The Pardoner and the Summoner in the Canterbury Tales are essentially walking insults aimed at the worst of the clerical class.

Two men trade exaggerated medieval insults in the center of a crowded town square while villagers laugh and point around them. Speech bubbles reading “wan-fukkit funling” and “cuntbittin crawdoun” add a humorous and chaotic feel inspired by medieval insults and public verbal sparring.

Insults from the Page and the Stage

Medieval literature is a treasure chest of abuse, partly because writers loved a good flyting. Flyting was a formal exchange of insults, often in verse, that flourished in Scotland and the north of England. 

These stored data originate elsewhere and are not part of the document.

Lemma nlohmann_lenient_decoding_witness :
  deserialize protocol_schema 5 (TOptional TBoolean)
    (NlohmannDeserializer.create "i7;" : NlohmannDeserializer.t ReferenceLibrary.J) (VOptional None)
    = Ret (true, VOptional None) /\
  deserialize protocol_schema 5 (TVariant TString [TBoolean])
    (NlohmannDeserializer.create "i7;" : NlohmannDeserializer.t ReferenceLibrary.J) (VVariant VAnyEmpty)
    = Ret (true, VVariant (VAny TInteger (VInteger 7))).
Proof.
  assert (Hd : des_tree (NlohmannDeserializer.create "i7;" : NlohmannDeserializer.t ReferenceLibrary.J)
    = Some (JInt 7)) by (vm_compute; reflexivity).
  destruct (nlohmann_lenient_decoding protocol_schema 5 _ (JInt 7) (VOptional None) TString [TBoolean]
    VAnyEmpty Hd eq_refl ltac:(cbn; lia)) as (Hb & _ & Hv).
  split; [apply Hb; discriminate|exact Hv].
Defined.

Lemma nlohmann_serialize_encodes_witness :
  exists s : NlohmannSerializer.t ReferenceLibrary.J,
    serialize protocol_schema 20 (TStruct "SetBreakpointsRequest") sample_request
      NlohmannSerializer.create = Ret (true, s) /\
    nj_tree s.(NlohmannSerializer.json) = Some (JObject
      [("source", JObject
         [("name", JString "main.cpp"); ("path", JString "/src/main.cpp");
          ("checksums", JArray [JObject [("checksum", JString "ab12"); ("algorithm", JString "SHA1")]]);
          ("adapterData", JObject [("k", JArray [JInt 7; JNull])]);
          ("sourceReference", JInt (-1))]);
       ("breakpoints", JArray [JObject [("line", JInt 42)]]);
       ("sourceModified", JBool true)]).
Proof.
  apply (nlohmann_serialize_encodes (J := ReferenceLibrary.J)).
  - exact (schema_ok_names _ _ protocol_schema_ok).
  - vm_compute. reflexivity.
  - vm_compute. reflexivity.
  - vm_compute. lia.
Defined.

(** An object of the type of [sample_request], as it is constructed. *)
Definition blank_request : value :=
  VStruct [("breakpoints", VOptional None); ("lines", VOptional None);
    ("source", VStruct [("adapterData", VOptional None); ("checksums", VOptional None);
      ("name", VOptional None); ("origin", VOptional None); ("path", VOptional None);
      ("presentationHint", VOptional None); ("sourceReference", VOptional None);
      ("sources", VOptional None)]);
    ("sourceModified", VOptional None)].

Lemma nlohmann_roundtrip_witness :
  exists (s : NlohmannSerializer.t ReferenceLibrary.J) text,
    serialize protocol_schema 20 (TStruct "SetBreakpointsRequest") sample_request
      NlohmannSerializer.create = Ret (true, s) /\
    NlohmannSerializer.dump s = Ret text /\
    deserialize protocol_schema 20 (TStruct "SetBreakpointsRequest")
      (NlohmannDeserializer.create text : NlohmannDeserializer.t ReferenceLibrary.J) blank_request
      = Ret (true, sample_request).
Proof.
  eapply (nlohmann_roundtrip protocol_schema protocol_depth (TStruct "SetBreakpointsRequest") sample_request).
  - exact protocol_schema_ok.
  - vm_compute. reflexivity.
  - vm_compute. reflexivity.
  - vm_compute. reflexivity.
  - vm_compute. reflexivity.
  - vm_compute. reflexivity.
  - vm_compute. reflexivity.
  - vm_compute. lia.
Defined.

The Flyting of Dunbar and Kennedie, written around 1500, is essentially a rap battle in Middle Scots, with the two poets calling each other everything from ‘wan-fukkit funling’ to ‘cuntbittin crawdoun.’ It’s gloriously filthy and was performed at the court of James IV.

Chaucer, working a century earlier, was more restrained in print but still managed to land plenty of hits. The Host calls the Pardoner a series of unpleasant things by the end of his tale, and the Miller and Reeve insult each other’s professions, wives, and intelligence across two tales. Langland’s Piers Plowman is full of figures named for the sins they embody, which functions as a kind of allegorical name-calling.

Mystery and morality plays gave audiences permission to hear language they couldn’t always use in daily life. Cain calls his brother Abel a ‘stynkand losel’ in the Wakefield cycle. Herod, in the same tradition, threatens children and curses Mary in language so foul that the actor playing him was sometimes paid extra for the abuse he had to deliver. Audiences ate it up. The grotesque was part of the appeal.

What the Insults Reveal About the Medieval Mind

Strip away the pigs and the devils, and what you find underneath is a society obsessed with three things: reputation, purity, and place in the order of things. Insults attacked all three. Calling a woman a whore attacked her purity. Calling a man a churl attacked his place. Calling either one a heretic or a devil’s whelp attacked their standing before God and neighbor at once.

The pig and the dog turn up so often because they sat just below humans in the medieval imagination, but shared enough physical traits to make the comparison cut. To be called a pig was to be told you ate, rutted, and wallowed like an animal but had no excuse, because you were supposed to be made in God’s image. The barnyard was where the boundary between human and beast got thin, and insults dragged you across it.

The legal trail these words left behind is one of the best windows we have into how ordinary medieval people actually spoke. Chronicles record kings and battles, but a court roll records what the baker’s wife shouted at the brewer’s wife on a Tuesday morning. Both are history, but only one tells you what people sounded like when they were angry.